BAGHDAD (AP) — Four suicide bombers hit Kurdish Yazidi communities with nearly simultaneous attacks yesterday, killing at least 175 persons and wounding 200 others, said Iraqi military and local officials in northwest Iraq.
The death toll was the highest in a concerted attack since Nov. 23, when 215 persons were killed by mortar fire and five car bombs in Baghdad’s Shi’ite enclave of Sadr City.
The bombs yesterday tore through the districts near Qahataniya, 75 miles west of Mosul, Iraq’s third-largest city, said Abdul-Rahman al-Shimiri, the top government official in the area, and Iraqi army Capt. Mohammed Ahmed.
They said at least 30 homes were destroyed in the bombings.
Yazidis are members of an ancient, primarily Kurdish, religious sect that worships an angel figure that some Christians and Muslims believe to be the devil.
Dhakil Qassim, mayor of Sinjar, a town near the attacks, said al Qaeda in Iraq was behind the bombings, citing what he said were Kurdish government intelligence reports.
“This is a terrorist act and the people targeted are poor Yazidis who have nothing to do with the armed conflict,” Mr. Qassim said. “Al Qaeda fighters are very active in this area near the Syrian border.”
Witnesses also said U.S. helicopters swooped into the area to evacuate the wounded to hospitals in Dahuk, a Kurdish city near the Turkish border and about 60 miles north of Qahataniya.
Civilians’ cars and ambulances also were used to rush the wounded to hospitals in Dahuk, police said.
Ghassan Salim, a 40-year-old Yazidi teacher, said he went to a local hospital to donate blood after seeing lines of ambulances and cars carrying the wounded toward Sinjar hospital.
“We went to the hospital and the wounded told us about the attacks. I gave blood. I saw many maimed people with no legs or hands.
“Many of the wounded were left in the hospital garage or in the streets because the hospital is small,” he said.
As massive as yesterday’s truck bomb incidents were they were not alone in the reported bloodletting.
Four U.S. soldiers were reported killed in separate attacks — three in an explosion near their vehicle Monday in the northwestern Nineveh province and a fourth who died of wounds from combat in western Baghdad.
In a separate attack, a suicide truck bomber struck a strategic bridge on the main highway linking Baghdad with the northern city of Mosul, killing at least 10, police said.
The span was bombed three months ago and only one lane had reopened, according to the police officials, who spoke on the condition of anonymity because they were not authorized to release the information.
And in Baghdad, dozens of uniformed gunmen in 17 official vehicles stormed an Oil Ministry compound and abducted a deputy oil minister and three other officials, a ministry spokesman and police said.
The violence occurred as 16,000 U.S. and Iraqi troops began a new operation north of the Iraqi capital targeting insurgents who have fled a crackdown in the restive city of Baqouba, the military said yesterday.

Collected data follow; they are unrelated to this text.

(* ===== verification/_CoqProject ===== *)
-Q . S2P
Prelude.v
Bytes.v
Keys.v
Config.v
Storage.v
Bolt.v
Pebble.v
Proto.v
Repository.v
Codec.v
EventCommands.v
EventStateMachine.v
Engines.v
Hub.v
Deleter.v
Dispatcher.v
Janitor.v
Producer.v
Consumer.v
Broker.v
MetaCommands.v
MetaStateMachine.v
MetaService.v
Cluster.v
EventShard.v
RaftPath.v
ClusterBroker.v
Runners.v
Threads.v
StoreTyping.v
Lifecycle.v
Durability.v
Restart.v
Handles.v
Liveness.v
Net.v
App.v
Commands.v
Shutdown.v
Servers.v
Metrics.v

Nobody claimed responsibility for the attacks on the Yazidis.
The Yazidi sect has been the target of attacks in the past, with the most violent coming after the stoning death in April of a Yazidi teenager who had converted to Islam after she eloped with a Muslim. Police said the 18-year-old woman was killed by relatives who disapproved of the match.
Two weeks later, gunmen fatally shot 23 Yazidis execution-style after stopping their bus and separating out followers of other faiths after checking their identification cards in what was thought to have been retaliation for the woman’s death.
The bodies of two Yazidi men who had been stoned to death also turned up in the morgue in the northern city of Kirkuk yesterday, six days after they had been kidnapped while they were en route to Baghdad to sell olives, police said.
The U.S. service members were killed when a CH-47 Chinook helicopter crashed during a routine post-maintenance test flight near Taqaddum air base, according to a military statement and 1st Lt. Shawn Mercer, a Marine spokesman.
The air base is about 45 miles west of Baghdad in restive Anbar province, a Sunni insurgent stronghold that has become calmer in recent months as tribal leaders have joined forces against al Qaeda in Iraq.
In Baghdad, Abdel-Jabar al-Wagaa, the senior assistant to Oil Minister Hussain al-Shahristani, was kidnapped by more than 50 gunmen wearing security forces uniforms and driving what were thought to be military vehicles, said Assem Jihad, the Oil Ministry spokesman.